Star is the debut studio album by American alternative rock band Belly, released on January 25, 1993.

Composition
Along with alternative rock and jangle pop, the songs on Star also dig into "haunting", "avant" folk rock. Tanya Donelly was credited with pushing dream pop's boundaries by "trimming away its pretensions" while keeping its "trancy harmonies". A "distinct post-punk quality" has also been seen in the music, alongside some country and Spaghetti Western influences.

Release
Star was released on January 25, 1993 and was an unexpected success. On February 21, 1994, the album was certified Gold by the Recording Industry Association of America for sales of at least 500,000 units.

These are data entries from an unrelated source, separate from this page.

(** X19.  [get_model_fields] reads the first fifteen fields of the answer
    and nothing after them: for a given model and given first fifteen
    fields, the answer of the tool is one fixed text, whatever follows
    in the dictionary, be it further fields or entries that are not
    field descriptions at all. *)
Theorem get_model_fields_reads_first_15 :
  forall (arguments : Dict) (model : PyVal) (d : Dict),
    dict_lookup arguments "model" = Some model ->
    length d = 15 ->
    exists answer : string,
    forall (w : World) (c : OdooClient) (n' : Net) (more : Dict),
      odoo_client w = Some c ->
      truthy (uid c) = true ->
      get_fields c model (net w) = (n', inr (PDict (d ++ more))) ->
      snd (call_tool "get_model_fields" arguments w) = inr [text_content answer].
Proof.
  intros arguments model d Hm Hlen.
  destruct (pure_for_each d describe_field pure_describe_field
              ("📊 Campos del modelo " ++ py_str model ++ ":" ++ nl)) as [r Hr].
  exists (match r with inr t => t | inl e => error_text e end).
  intros w c n' more Hc Hu Hget.
  rewrite call_tool_run, call_tool_body_live
    by (discriminate || exact (live_session w c Hc Hu)).
  change (dispatch "get_model_fields" arguments) with (tool_get_model_fields arguments).
  unfold tool_get_model_fields.
  rewrite (bind_of_result _ model) by (apply dict_getitem_found; exact Hm).
  rewrite (bind_client_attr _ c) by exact Hc.
  rewrite (bind_with_net_inr _ _ _ _ _ Hget).
  rewrite (bind_of_result _ (d ++ more)%list) by reflexivity.
  assert (Hcut : firstn 15 (d ++ more) = d).
  { rewrite <- Hlen, firstn_app, firstn_all, Nat.sub_diag. simpl. apply app_nil_r. }
  rewrite Hcut. unfold bind. rewrite Hr.
  destruct r; reflexivity.
Qed.

(** ** Invariants of the process over any number of calls *)

(** With a session held, a branch of [dispatch] sends at most one
    request, to the object endpoint of the client. *)
Lemma dispatch_calls (w : World) (c : OdooClient) (nm : string) (arguments : Dict) :
  odoo_client w = Some c ->
  truthy (uid c) = true ->
  net (fst (dispatch nm arguments w)) = net w \/
  exists req,
    methodname req = "execute_kw" /\
    endpoint req = uri (models_endpoint c) /\
    net (fst (dispatch nm arguments w)) = sent (net w) req.
Proof.
  intros Hc Hu.
  destruct (in_dec string_dec nm tool_names) as [Hin | Hout].
  - destruct (string_dec nm "connect_odoo") as [-> | Hnm]; [left; reflexivity | ].
    destruct (first_missing (required_of nm) arguments) as [k | ] eqn:Hk.
    + left. rewrite (dispatch_stops_at_missing w nm arguments k Hk). reflexivity.
    + right. apply dispatch_sends_one; assumption.
  - left. destruct (unknown_tool_dispatch nm arguments w Hout) as [_ Hd].
    rewrite Hd. reflexivity.
Qed.

Lemma call_tool_client (nm : string) (arguments : Dict) (w : World) :
  odoo_client (fst (call_tool nm arguments w))
  = odoo_client (fst (call_tool_body nm arguments w)).
Proof.
  rewrite call_tool_run.
  destruct (call_tool_body nm arguments w) as [w1 [e | r]]; reflexivity.
Qed.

The single "Feed the Tree" became a number one hit on the Billboard Modern Rock Tracks chart, as well as a surprise pop hit, peaking at number 95 on the Billboard Hot 100 singles chart in the late spring of 1993. The music video for "Feed the Tree" was a smash buzz bin MTV hit, and was nominated for Best Alternative Video VMA and Best New Artist VMA in 1993. "Slow Dog" peaked at number 17 on the Modern Rock Tracks chart in the summer of 1993, while "Gepetto" peaked at number 8 in the late fall/winter of 1993, as well as charting on the Billboard Bubbling Under the Hot 100 chart for five weeks in the late fall/winter of 1993.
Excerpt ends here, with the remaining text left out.